Required action
Among the lines of the material, copy those that hold the string "read".

Data extract
Lemma runs_quietly_bind {A B} (m : M A) (k : A -> M B) :
  runs_quietly m -> (forall a, runs_quietly (k a)) -> runs_quietly (bind m k).
Proof.
  intros Hm Hk w.
  destruct (Hm w) as (a & w1 & tr1 & R1 & Q1).
  destruct (Hk a w1) as (b & w2 & tr2 & R2 & Q2).
  exists b, w2, (tr1 ++ tr2). split.
  - eapply returns_bind; eassumption.
  - eapply quiet_trans; eassumption.
Qed.

Lemma set_value_quietly l value : runs_quietly (gpiod_set_value_cansleep l value).
Proof.
  intros w. destruct (set_value_runs l value w) as (w' & R & Q & _).
  now exists tt, w', [EvSetValue l (truthy value)].
Qed.

Lemma get_value_quietly l : runs_quietly (gpiod_get_value_cansleep l).
Proof.
  intros w. destruct (get_value_runs l w) as (v & w' & R & Q).
  now exists v, w', [EvGetValue l v].
Qed.

Lemma delay_quietly n : runs_quietly (udelay n).
Proof.
  intros w. destruct (delay_runs n w) as (w' & R & Q & _).
  now exists tt, w', [EvDelay n].
Qed.

Lemma direction_input_quietly l : runs_quietly (gpiod_direction_input l).
Proof.
  intros w. unfold gpiod_direction_input, returns, bind, ask, update, emit, ret.
  destruct (w_ext w) as [|r rest]; simpl.
  - do 3 eexists. split; [split; reflexivity|].
    repeat split; intros []; destruct l; reflexivity.
  - destruct (truthy r); do 3 eexists; (split; [split; reflexivity|]);
      repeat split; intros []; destruct l; reflexivity.
Qed.

Lemma direction_output_quietly l value : runs_quietly (gpiod_direction_output l value).
Proof.
  intros w. unfold gpiod_direction_output, returns, bind, ask, update, emit, ret.
  destruct (w_ext w) as [|r rest]; simpl.
  - do 3 eexists. split; [split; reflexivity|].
    repeat split; intros []; destruct l; reflexivity.
  - destruct (truthy r); do 3 eexists; (split; [split; reflexivity|]);
      repeat split; intros []; destruct l; reflexivity.
Qed.

Lemma sample_quietly : runs_quietly (emit (EvSample 0)).
Proof.
  intros w. do 3 eexists. split; [split; reflexivity|].
  repeat split; intros []; reflexivity.
Qed.

Lemma call_setter_quietly f val : runs_quietly (call_setter (Some f) val).
Proof. destruct f; apply set_value_quietly. Qed.

Lemma call_getter_quietly f : runs_quietly (call_getter (Some f)).
Proof. destruct f; apply get_value_quietly. Qed.

Lemma run_bit_calls_quietly bd body : wired bd -> runs_quietly (run_bit_calls bd body).
Proof.
  intros ([fa Ha] & [fb Hb] & [fc Hc] & _).
  induction body as [|c body IH]; [apply runs_quietly_ret|].
  simpl. apply runs_quietly_bind; [|intros _; exact IH].
  destruct c; simpl; unfold setsda, setscl, getsda, getscl.
  - rewrite Ha. apply call_setter_quietly.
  - rewrite Hb. apply call_setter_quietly.
  - rewrite Hc. apply runs_quietly_bind;
      [apply call_getter_quietly | intros; apply runs_quietly_ret].
  - destruct (bd_getscl bd) as [f|]; [|apply runs_quietly_ret].
    apply runs_quietly_bind;
      [apply call_getter_quietly | intros; apply runs_quietly_ret].
  - apply delay_quietly.
Qed.

Lemma run_txrx_quietly spi p : runs_quietly (run_txrx spi p).
Proof.
  induction p as [word|is_on k IH|is_on k IH|k IH|nsecs k IH]; simpl.
  - apply runs_quietly_ret.
  - apply runs_quietly_bind; [apply set_value_quietly | intros _; exact IH].
  - apply runs_quietly_bind; [apply set_value_quietly | intros _; exact IH].
  - change (runs_quietly (emit (EvSample 0) ;; run_txrx spi (k 0))).
    apply runs_quietly_bind; [apply sample_quietly | intros _; apply IH].
  - apply runs_quietly_bind; [apply delay_quietly | intros _; exact IH].
Qed.

Lemma forallb_rev {A} (f : A -> bool) l : forallb f (rev l) = forallb f l.
Proof.
  induction l as [|x l IH]; [reflexivity|].
  simpl. rewrite forallb_app, IH. simpl. rewrite andb_true_r. apply andb_comm.
Qed.

Lemma lock_eqb_refl l : lock_eqb l l = true.
Proof. destruct l; reflexivity. Qed.

Lemma bracketed_intro l body :
  forallb (fun e => negb (touches l e)) body = true ->
  bracketed l (EvLock l :: body ++ [EvUnlock l]) = true.
Proof.
  intros H. unfold bracketed.
  rewrite rev_app_distr. simpl. rewrite !lock_eqb_refl, forallb_rev, H. reflexivity.
Qed.

Lemma not_lock_not_touching l tr :
  forallb benign tr = true ->
  forallb (fun e => negb (touches l e)) tr = true.
Proof.
  rewrite !forallb_forall. intros H e He. specialize (H e He).
  destruct e; simpl in *; try reflexivity; discriminate.
Qed.

Lemma mutex_lock_runs l w :
  lock_held l w = false ->
  exists w', returns (mutex_lock l) w tt [EvLock l] w' /\
             lock_held l w' = true /\
             (forall l', l' <> l -> lock_held l' w' = lock_held l' w).
Proof.
  intros H. unfold mutex_lock, returns, bind, read, update, emit. rewrite H.
  eexists. split; [split; [reflexivity | destruct l; reflexivity]|]. split.
  - destruct l; reflexivity.
  - intros l' Hl. destruct l, l'; try reflexivity; congruence.
Qed.

Lemma mutex_lock_blocks l w :
  lock_held l w = true -> mutex_lock l w = Halt (Blocked l) w.
Proof. intros H. unfold mutex_lock, bind, read. rewrite H. reflexivity. Qed.

Lemma mutex_unlock_runs l w :
  exists w', returns (mutex_unlock l) w tt [EvUnlock l] w' /\
             lock_held l w' = false /\
             (forall l', l' <> l -> lock_held l' w' = lock_held l' w).
Proof.
  unfold mutex_unlock, returns, bind, update, emit.
  eexists. split; [split; [reflexivity | destruct l; reflexivity]|]. split.
  - destruct l; reflexivity.
  - intros l' Hl. destruct l, l'; try reflexivity; congruence.
Qed.

Section Arbiter.
Context {K : Kernel} {T : BitbangTxrx}.

Lemma probe_wired env priv :
  pr_priv (i2c_citrus_probe env) = Some priv -> wired (bit_data priv).
Proof.
  intros H. destruct (probe_installed env priv H) as (A & B & C & D & E & _).
  unfold wired. eauto 10.
Qed.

Answer area
  intros H. unfold mutex_lock, returns, bind, read, update, emit. rewrite H.
Proof. intros H. unfold mutex_lock, bind, read. rewrite H. reflexivity. Qed.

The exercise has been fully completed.